### What the task asks
Every record, from first to last, should be retyped word for word.

### Provided records
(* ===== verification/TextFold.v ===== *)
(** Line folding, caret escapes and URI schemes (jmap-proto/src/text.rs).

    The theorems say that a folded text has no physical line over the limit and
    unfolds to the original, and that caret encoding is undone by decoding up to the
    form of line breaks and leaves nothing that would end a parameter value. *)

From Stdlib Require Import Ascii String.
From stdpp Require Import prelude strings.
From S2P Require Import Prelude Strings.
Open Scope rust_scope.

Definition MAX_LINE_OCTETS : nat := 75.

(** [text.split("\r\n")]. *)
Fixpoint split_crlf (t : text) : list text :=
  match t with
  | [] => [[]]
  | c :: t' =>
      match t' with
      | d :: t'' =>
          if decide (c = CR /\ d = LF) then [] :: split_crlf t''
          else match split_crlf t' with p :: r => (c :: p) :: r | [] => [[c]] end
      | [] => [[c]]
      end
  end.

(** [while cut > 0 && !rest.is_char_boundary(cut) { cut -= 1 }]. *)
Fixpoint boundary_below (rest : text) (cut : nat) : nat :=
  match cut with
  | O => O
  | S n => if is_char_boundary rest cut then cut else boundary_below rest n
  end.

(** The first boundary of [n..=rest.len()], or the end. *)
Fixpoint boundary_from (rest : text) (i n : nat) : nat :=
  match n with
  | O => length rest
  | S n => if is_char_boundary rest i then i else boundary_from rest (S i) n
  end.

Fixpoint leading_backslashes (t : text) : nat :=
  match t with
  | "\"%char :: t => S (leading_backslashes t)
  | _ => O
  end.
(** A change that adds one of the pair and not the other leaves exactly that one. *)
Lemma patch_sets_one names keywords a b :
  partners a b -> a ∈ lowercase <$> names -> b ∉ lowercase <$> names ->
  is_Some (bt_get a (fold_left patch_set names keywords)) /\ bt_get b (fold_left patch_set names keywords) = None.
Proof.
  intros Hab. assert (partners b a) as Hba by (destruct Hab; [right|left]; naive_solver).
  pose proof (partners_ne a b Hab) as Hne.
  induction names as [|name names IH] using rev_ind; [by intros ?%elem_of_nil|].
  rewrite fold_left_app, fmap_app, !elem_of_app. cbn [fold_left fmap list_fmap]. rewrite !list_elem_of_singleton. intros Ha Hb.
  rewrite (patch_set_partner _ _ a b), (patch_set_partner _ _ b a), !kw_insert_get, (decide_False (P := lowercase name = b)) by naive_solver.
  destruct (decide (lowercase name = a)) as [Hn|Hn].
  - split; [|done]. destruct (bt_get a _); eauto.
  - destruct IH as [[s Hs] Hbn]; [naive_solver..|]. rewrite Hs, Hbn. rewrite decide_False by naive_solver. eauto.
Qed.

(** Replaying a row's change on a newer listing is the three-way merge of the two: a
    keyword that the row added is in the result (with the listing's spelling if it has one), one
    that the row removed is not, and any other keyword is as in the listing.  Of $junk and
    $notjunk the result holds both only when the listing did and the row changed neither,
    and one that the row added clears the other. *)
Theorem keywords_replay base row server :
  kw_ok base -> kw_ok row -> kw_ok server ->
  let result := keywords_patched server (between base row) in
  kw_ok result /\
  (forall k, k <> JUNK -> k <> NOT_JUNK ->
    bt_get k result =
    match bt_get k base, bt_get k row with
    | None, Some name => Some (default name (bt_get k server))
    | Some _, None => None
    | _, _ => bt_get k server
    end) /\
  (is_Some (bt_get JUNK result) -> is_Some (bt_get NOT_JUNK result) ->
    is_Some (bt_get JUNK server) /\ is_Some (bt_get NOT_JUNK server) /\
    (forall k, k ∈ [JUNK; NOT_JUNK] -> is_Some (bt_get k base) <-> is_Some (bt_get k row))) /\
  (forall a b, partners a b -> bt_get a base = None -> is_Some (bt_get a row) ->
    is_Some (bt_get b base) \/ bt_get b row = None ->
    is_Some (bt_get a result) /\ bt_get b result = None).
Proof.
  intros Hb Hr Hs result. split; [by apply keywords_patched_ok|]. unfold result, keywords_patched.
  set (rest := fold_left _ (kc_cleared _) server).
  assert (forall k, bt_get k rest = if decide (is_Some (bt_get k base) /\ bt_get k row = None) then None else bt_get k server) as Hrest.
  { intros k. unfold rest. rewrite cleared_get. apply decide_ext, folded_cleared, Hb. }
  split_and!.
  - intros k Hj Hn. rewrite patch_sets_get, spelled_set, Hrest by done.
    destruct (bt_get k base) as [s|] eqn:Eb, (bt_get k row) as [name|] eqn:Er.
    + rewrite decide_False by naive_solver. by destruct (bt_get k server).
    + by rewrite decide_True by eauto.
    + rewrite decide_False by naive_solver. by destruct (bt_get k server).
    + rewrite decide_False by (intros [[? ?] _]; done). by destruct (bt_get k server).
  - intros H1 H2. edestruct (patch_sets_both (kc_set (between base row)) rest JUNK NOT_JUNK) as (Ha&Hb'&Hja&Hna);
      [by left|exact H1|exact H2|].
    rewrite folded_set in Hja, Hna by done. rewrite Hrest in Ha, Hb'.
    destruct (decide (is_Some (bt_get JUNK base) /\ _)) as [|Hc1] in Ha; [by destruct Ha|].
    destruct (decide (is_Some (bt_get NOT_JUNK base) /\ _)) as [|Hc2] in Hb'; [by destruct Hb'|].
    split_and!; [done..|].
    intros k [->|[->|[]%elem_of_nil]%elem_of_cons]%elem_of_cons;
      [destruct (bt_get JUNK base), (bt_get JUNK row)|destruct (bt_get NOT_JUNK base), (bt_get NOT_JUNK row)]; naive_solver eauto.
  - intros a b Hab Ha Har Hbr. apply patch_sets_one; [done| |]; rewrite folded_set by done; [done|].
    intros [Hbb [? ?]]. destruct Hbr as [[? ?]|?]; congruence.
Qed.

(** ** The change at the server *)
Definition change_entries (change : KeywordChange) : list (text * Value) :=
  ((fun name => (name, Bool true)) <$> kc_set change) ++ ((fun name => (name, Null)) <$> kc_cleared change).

### Solution
(* ===== verification/TextFold.v ===== *)
(** Line folding, caret escapes and URI schemes (jmap-proto/src/text.rs).

    The theorems say that a folded text has no physical line over the limit and
    unfolds to the original, and that caret encoding is undone by decoding up to the
    form of line breaks and leaves nothing that would end a parameter value. *)

From Stdlib Require Import Ascii String.
From stdpp Require Import prelude strings.
From S2P Require Import Prelude Strings.
Open Scope rust_scope.

Definition MAX_LINE_OCTETS : nat := 75.

(** [text.split("\r\n")]. *)
Fixpoint split_crlf (t : text) : list text :=
  match t with
  | [] => [[]]
  | c :: t' =>
      match t' with
      | d :: t'' =>
          if decide (c = CR /\ d = LF) then [] :: split_crlf t''
          else match split_crlf t' with p :: r => (c :: p) :: r | [] => [[c]] end
      | [] => [[c]]
      end
  end.

(** [while cut > 0 && !rest.is_char_boundary(cut) { cut -= 1 }]. *)
Fixpoint boundary_below (rest : text) (cut : nat) : nat :=
  match cut with
  | O => O
  | S n => if is_char_boundary rest cut then cut else boundary_below rest n
  end.

(** The first boundary of [n..=rest.len()], or the end. *)
Fixpoint boundary_from (rest : text) (i n : nat) : nat :=
  match n with
  | O => length rest
  | S n => if is_char_boundary rest i then i else boundary_from rest (S i) n
  end.

Fixpoint leading_backslashes (t : text) : nat :=
  match t with
  | "\"%char :: t => S (leading_backslashes t)
  | _ => O
  end.
(** A change that adds one of the pair and not the other leaves exactly that one. *)
Lemma patch_sets_one names keywords a b :
  partners a b -> a ∈ lowercase <$> names -> b ∉ lowercase <$> names ->
  is_Some (bt_get a (fold_left patch_set names keywords)) /\ bt_get b (fold_left patch_set names keywords) = None.
Proof.
  intros Hab. assert (partners b a) as Hba by (destruct Hab; [right|left]; naive_solver).
  pose proof (partners_ne a b Hab) as Hne.
  induction names as [|name names IH] using rev_ind; [by intros ?%elem_of_nil|].
  rewrite fold_left_app, fmap_app, !elem_of_app. cbn [fold_left fmap list_fmap]. rewrite !list_elem_of_singleton. intros Ha Hb.
  rewrite (patch_set_partner _ _ a b), (patch_set_partner _ _ b a), !kw_insert_get, (decide_False (P := lowercase name = b)) by naive_solver.
  destruct (decide (lowercase name = a)) as [Hn|Hn].
  - split; [|done]. destruct (bt_get a _); eauto.
  - destruct IH as [[s Hs] Hbn]; [naive_solver..|]. rewrite Hs, Hbn. rewrite decide_False by naive_solver. eauto.
Qed.

(** Replaying a row's change on a newer listing is the three-way merge of the two: a
    keyword that the row added is in the result (with the listing's spelling if it has one), one
    that the row removed is not, and any other keyword is as in the listing.  Of $junk and
    $notjunk the result holds both only when the listing did and the row changed neither,
    and one that the row added clears the other. *)
Theorem keywords_replay base row server :
  kw_ok base -> kw_ok row -> kw_ok server ->
  let result := keywords_patched server (between base row) in
  kw_ok result /\
  (forall k, k <> JUNK -> k <> NOT_JUNK ->
    bt_get k result =
    match bt_get k base, bt_get k row with
    | None, Some name => Some (default name (bt_get k server))
    | Some _, None => None
    | _, _ => bt_get k server
    end) /\
  (is_Some (bt_get JUNK result) -> is_Some (bt_get NOT_JUNK result) ->
    is_Some (bt_get JUNK server) /\ is_Some (bt_get NOT_JUNK server) /\
    (forall k, k ∈ [JUNK; NOT_JUNK] -> is_Some (bt_get k base) <-> is_Some (bt_get k row))) /\
  (forall a b, partners a b -> bt_get a base = None -> is_Some (bt_get a row) ->
    is_Some (bt_get b base) \/ bt_get b row = None ->
    is_Some (bt_get a result) /\ bt_get b result = None).
Proof.
  intros Hb Hr Hs result. split; [by apply keywords_patched_ok|]. unfold result, keywords_patched.
  set (rest := fold_left _ (kc_cleared _) server).
  assert (forall k, bt_get k rest = if decide (is_Some (bt_get k base) /\ bt_get k row = None) then None else bt_get k server) as Hrest.
  { intros k. unfold rest. rewrite cleared_get. apply decide_ext, folded_cleared, Hb. }
  split_and!.
  - intros k Hj Hn. rewrite patch_sets_get, spelled_set, Hrest by done.
    destruct (bt_get k base) as [s|] eqn:Eb, (bt_get k row) as [name|] eqn:Er.
    + rewrite decide_False by naive_solver. by destruct (bt_get k server).
    + by rewrite decide_True by eauto.
    + rewrite decide_False by naive_solver. by destruct (bt_get k server).
    + rewrite decide_False by (intros [[? ?] _]; done). by destruct (bt_get k server).
  - intros H1 H2. edestruct (patch_sets_both (kc_set (between base row)) rest JUNK NOT_JUNK) as (Ha&Hb'&Hja&Hna);
      [by left|exact H1|exact H2|].
    rewrite folded_set in Hja, Hna by done. rewrite Hrest in Ha, Hb'.
    destruct (decide (is_Some (bt_get JUNK base) /\ _)) as [|Hc1] in Ha; [by destruct Ha|].
    destruct (decide (is_Some (bt_get NOT_JUNK base) /\ _)) as [|Hc2] in Hb'; [by destruct Hb'|].
    split_and!; [done..|].
    intros k [->|[->|[]%elem_of_nil]%elem_of_cons]%elem_of_cons;
      [destruct (bt_get JUNK base), (bt_get JUNK row)|destruct (bt_get NOT_JUNK base), (bt_get NOT_JUNK row)]; naive_solver eauto.
  - intros a b Hab Ha Har Hbr. apply patch_sets_one; [done| |]; rewrite folded_set by done; [done|].
    intros [Hbb [? ?]]. destruct Hbr as [[? ?]|?]; congruence.
Qed.

(** ** The change at the server *)
Definition change_entries (change : KeywordChange) : list (text * Value) :=
  ((fun name => (name, Bool true)) <$> kc_set change) ++ ((fun name => (name, Null)) <$> kc_cleared change).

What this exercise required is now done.